The bacillary cords characteristic for virulent tubercle bacilli are readily disrupted when wet bacilli are suspended in hydrocarbons such as paraffin oil or petroleum ether. The disruption of cords is due to the removal of a material coating the surface of the bacilli and causing them to adhere to each other. This material can be obtained from virulent bacilli by extracting them with petroleum ether. It is a lipid. Avirulent variants of tubercle bacilli do not yield a similar material after extraction in the same manner; only little of it is obtained from BCG bacilli. The following properties of the fraction obtained by petroleum ether extraction are described: (a) It inhibits the migration of leukocytes in vitro. (b) If repeatedly injected in small doses into mice, it is toxic, whereas a single high dose does not give rise to toxic manifestations. (c) The susceptibility of mice to the toxic action of repeated injections parallels to some extent their degree of susceptibility to infection with the strain of tubercle bacilli from which the fraction was obtained. (d) The injection of the extracted material into guinea pigs does not induce a state of allergic reactivity toward tuberculin.

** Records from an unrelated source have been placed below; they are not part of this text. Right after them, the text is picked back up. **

Lemma pool_run_ok ops P V s :
  pool_ok P V s -> is_Some (pheaps P !! _SYSTEM_HEAP) -> Forall (pool_op_ok P) ops ->
  ∃ rs P' V' s', pool_run ops (P, V, s) = Some (rs, (P', V', s')) /\ Forall2 aligned_result ops rs /\ pool_ok P' V' s'.
Proof.
  revert P V s. induction ops as [| op ops IH]; intros P V s HP Hsys Hops; [by eexists [], P, V, s |].
  apply Forall_cons in Hops as [Hop Hops]. destruct (pool_step P V s op HP Hsys Hop) as (r & P1 & V1 & s1 & E & Hr & Hpl & HP1).
  destruct (IH P1 V1 s1 HP1) as (rs & P2 & V2 & s2 & E2 & Hrs & HP2).
  - destruct Hsys as [sys Es]. specialize (Hpl _SYSTEM_HEAP). rewrite Es in Hpl. by inversion Hpl.
  - eapply Forall_impl; [exact Hops |]. intros o. by apply pool_op_place.
  - exists (r :: rs), P2, V2, s2. cbn [pool_run]. rewrite E. cbn [mbind option_bind]. rewrite E2. cbn [mbind option_bind]. split_and!; [done | by constructor | done].
Qed.

(** *** Boot *)

(** The heap at [a] lies in its memory and holds no block. *)
Definition ready (P : pool) (x : Z * Z * Z) : Prop :=
  let '(a, mem, bytes) := x in
  ∃ heap k, pheaps P !! a = Some heap /\ client_ok k (set_hmem (pmem P) (kh_heap heap)) ∅ /\
    mem <= (region (kh_heap heap)).1 /\ (region (kh_heap heap)).1 + (region (kh_heap heap)).2 <= mem + bytes.

Definition apart_memory (x y : Z * Z * Z) : Prop := x.1.1 <> y.1.1 /\ disjoint_ranges x.1.2 x.2 y.1.2 y.2.

Lemma ready_put P a mem bytes h heap x :
  ready P x -> apart_memory (a, mem, bytes) x -> (∀ y, y < mem \/ mem + bytes <= y -> hmem h y = pmem P y) -> ready (pool_put a (set_kh_heap h heap) P) x.
Proof.
  destruct x as [[b mb] nb]. intros (hb & k & Eb & Hc & H1 & H2) [Hne Hd] Hm. cbn [fst snd] in Hne, Hd. exists hb, k. cbn [pheaps pmem pool_put kh_heap set_kh_heap].
  rewrite lookup_insert_ne by done. split_and!; try done.
  replace (set_hmem (hmem h) (kh_heap hb)) with (set_hmem (hmem h) (set_hmem (pmem P) (kh_heap hb))) by done. apply client_frame; [done |].
  intros y Hy. apply Hm. unfold region in *. cbn [fst snd] in *. unfold disjoint_ranges in Hd. cbn [hbase end_chunk set_hmem] in Hy.
  change (chunk_header_bytes (set_hmem ?m ?z)) with (chunk_header_bytes z) in Hy. lia.
Qed.

Lemma k_heap_init_ok heap mem bytes m s :
  sched_inv ∅ s -> waitq s (kh_wait_q heap) = [] -> init_ok mem bytes ->
  ∃ h s', k_heap_init heap mem bytes m s = Some (set_kh_heap h heap, s') /\ sched_inv ∅ s' /\ (∀ w, waitq s' w = waitq s w) /\
    client_ok (header_units mem bytes) h ∅ /\ mem <= hbase h /\ hbase h + (8 * end_chunk h + chunk_header_bytes h) <= mem + bytes /\
    (∀ y, y < mem \/ mem + bytes <= y -> hmem h y = m y).
Proof.
  intros Hs Hw Hok. destruct (client_init mem bytes m Hok) as (h & E & Eb & En & Hout & Hc). destruct (init_inside mem bytes h Hok Eb En) as [I1 I2].
  unfold k_heap_init. rewrite E. cbn [mbind option_bind]. pose proof (same_waitq_init (kh_wait_q heap) s Hw) as Hsame. exists h, (z_waitq_init (kh_wait_q heap) s).
  split; [done |]. split; [by rewrite <- Hsame |]. split_and!; try done; [apply Hsame | lia |]. intros y Hy. apply Hout. lia.
Qed.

Likewise, tuberculin-positive guinea pigs do not show hypersensitivity against injections of the extracted substance. Bacilli extracted with petroleum ether do not lose their viability. They grow out normally in vitro, and they are still pathogenic. However, the removal of the petroleum ether-soluble lipid from the bacilli results in a loss of the ability of the organisms to inhibit the migration of polymorphonuclear leukocytes. Moreover, mice and guinea pigs infected with extracted bacilli may develop tuberculosis considerably slower than animals injected with comparable amounts of unextracted organisms. The significance of these findings is discussed in relation to the problem of the virulence of tubercle bacilli.